The output of the training (saved models) will be found, by default, in a directory with the same name as the stem of the runcard, in this case train. You can change the name of your model to be something more sensible either by changing the name of the runcard or using the --output commandline flag. For more information on options when running anvil-train, run:

$ anvil-train --help

Each new model requires its own, uniquely named, output directory, however existing models can be trained further instead by giving an existing fit output directory as input as well as telling the fit which epoch to start the retrain from

anvil-train <existing output name> -r 1000

this will recommence training at epoch 1000 using a checkpoint in <existing output name>, provided it exists. Note that you can just start from the last checkpoint in the output directory by specifying -r -1 which uses the standard python syntax for indexing the final element.

Once the training has finished we can generate a report with some plots which are generated from our trained model. examples/runcards/report.yml acts as the driving runcard for the analysis, the main thing here is to check that training_output is the relative path to your trained model output.

For now, let’s continue with the model output called train. If you ran the training example in examples/runcards then the report runcard is already pointing at the correct location.

You might have noticed there is also a report.md file in examples/runcards. This acts as the report template, and is written largely in standard markdown. The reportengine specific syntax is {@<action>@} which allows you to place “actions” into the report. Typically these actions will be plots or tables, most of which can be found in:

Note

For more detailed discussion on reportengine reports, see https://data.nnpdf.science/validphys-docs/guide.html#reports, although note the actions discussed in that documentation relate to a different reportengine project.

In the driving runcard for the report, you will notice there are other parameters which control how the model is sampled, feel free to experiment with these. In order to generate the report, in the same directory as the report runcard:

$ anvil-sample report.yml

you should see some indication that the analysis code is running, once it has finished you can find the report in output/index.html. As with the training you can change the name of the output file with --output. To see the full range of options when running reports run:

$ anvil-sample --help

You can also use that command to find out about specific actions, or modules which are part of anvil-sample, this is explained by the output of the help.

anvil as a library

We supply some basic machinery to build your own normalising flow models. The relevant modules for this purpose are

  • anvil.neural_network: Generic neural networks.

  • anvil.layers: a collection of transformation layer classes

  • anvil.geometry: classes which transform the output of the transformations into meaningful geometries. These dictate which sites in your lattice get alternated between active and passive partitions.
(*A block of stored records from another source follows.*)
(* ===== verification/DList.v ===== *)
(** * The intrusive doubly linked list: [src/src/algo/list.c], [include/floppix/algo/list.h]

    Nodes live in a store of [next]/[prev] cells; a list header is the
    [fpx_list_t] struct.  The operations are the pointer updates of the C code,
    with [UB] for a null or dangling pointer; [links] relates a header and a
    store to the sequence of nodes they represent. *)

From S2P Require Import Prelude CInt Errno.
Open Scope Z_scope.

Abbreviation loc := positive.

Record fpx_list_node_t := Node { n_next : option loc; n_prev : option loc }.
Record fpx_list_t := List { l_head : option loc; l_tail : option loc; l_size : Z }.

Abbreviation store := (gmap loc fpx_list_node_t).

#[export] Instance node_eq_dec : EqDecision fpx_list_node_t.
Proof. solve_decision. Defined.
#[export] Instance list_t_eq_dec : EqDecision fpx_list_t.
Proof. solve_decision. Defined.

(** ** Memory accesses *)

Definition load (m : store) (x : loc) : res fpx_list_node_t := of_option (m !! x).
Definition deref (p : option loc) : res loc := of_option p.

(** [x->next = v] and [x->prev = v]. *)
Definition set_next (m : store) (x : loc) (v : option loc) : res store :=
  n ← load m x; Ok (<[x := Node v (n_prev n)]> m).
Definition set_prev (m : store) (x : loc) (v : option loc) : res store :=
  n ← load m x; Ok (<[x := Node (n_next n) v]> m).

(** ** The operations of list.c *)

Definition fpx_list_init (l : fpx_list_t) : fpx_list_t := List None None 0.
Definition fpx_list_clear (l : fpx_list_t) : fpx_list_t := List None None 0.

(** The accessors of list.h (macros, or inline functions in a debug build). *)
Definition fpx_list_head (l : fpx_list_t) : option loc := l_head l.
Definition fpx_list_tail (l : fpx_list_t) : option loc := l_tail l.
Definition fpx_list_size (l : fpx_list_t) : Z := l_size l.
Definition fpx_list_next (m : store) (x : loc) : res (option loc) :=
  n ← load m x; Ok (n_next n).
Definition fpx_list_prev (m : store) (x : loc) : res (option loc) :=
  n ← load m x; Ok (n_prev n).

Definition fpx_list_push_front (l : fpx_list_t) (m : store) (node : loc)
    : res (fpx_list_t * store) :=
  m ← set_prev m node None;
  '(tl, m) ← match l_head l with
             | None => m ← set_next m node None; Ok (Some node, m)
             | Some h => m ← set_prev m h (Some node);
                         m ← set_next m node (l_head l); Ok (l_tail l, m)
             end;
  Ok (List (Some node) tl (u64 (l_size l + 1)), m).

Definition fpx_list_push_back (l : fpx_list_t) (m : store) (node : loc)
    : res (fpx_list_t * store) :=
  m ← set_next m node None;
  '(hd, m) ← match l_tail l with
             | None => m ← set_prev m node None; Ok (Some node, m)
             | Some t => m ← set_next m t (Some node);
                         m ← set_prev m node (l_tail l); Ok (l_head l, m)
             end;
  Ok (List hd (Some node) (u64 (l_size l + 1)), m).

Definition fpx_list_remove (l : fpx_list_t) (m : store) (node : loc)
    : res (fpx_list_t * store) :=
  n ← load m node;
  m ← match n_next n with None => Ok m | Some s => set_prev m s (n_prev n) end;
  n ← load m node;
  m ← match n_prev n with None => Ok m | Some p => set_next m p (n_next n) end;
  n ← load m node;
  Ok (List (if decide (l_head l = Some node) then n_next n else l_head l)
           (if decide (l_tail l = Some node) then n_prev n else l_tail l)
           (u64 (l_size l - 1)), m).

(** [while (temp1) { if (compar(temp1)) return temp1; temp1 = temp1->next; }] *)
Definition find_step (next : store → loc → res (option loc)) (m : store)
    (compar : loc → bool) (temp : option loc) : res (option loc + option loc) :=
  match temp with
  | None => Ok (inr None)
  | Some x => if compar x then Ok (inr (Some x))
              else n ← next m x; Ok (inl n)
  end.

Definition fpx_list_find (fuel : nat) (l : fpx_list_t) (m : store)
    (compar : loc → bool) : res (option loc) :=
  while fuel (find_step fpx_list_next m compar) (l_head l).

Definition fpx_list_insert_before (l : fpx_list_t) (m : store)
    (before_node node : loc) : res (fpx_list_t * store) :=
  b ← load m before_node;
  match n_prev b with
  | None =>
      m ← set_prev m node None;
      m ← set_next m node (Some before_node);
      m ← set_prev m before_node (Some node);
      Ok (List (Some node) (l_tail l) (l_size l), m)
  | Some _ =>
      m ← set_next m node (Some before_node);
      b ← load m before_node;
      m ← set_prev m node (n_prev b);
      b ← load m before_node;
      p ← deref (n_prev b);
      m ← set_next m p (Some node);
      m ← set_prev m before_node (Some node);
      Ok (l, m)
  end.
  • anvil.distributions: a collection of distributions which can be used as base distributions (for latent variables) or target distributions.

For an example of how to incorporate these objects into an external project, see examples/train_example.py. You can run the example script:

$ ./train_example.py

Which should produce some example plots in examples/example_output, for example:

ratio plot of sampled covariance matrix vs. target covariance matrix. The covariance is reproduced within a few percent.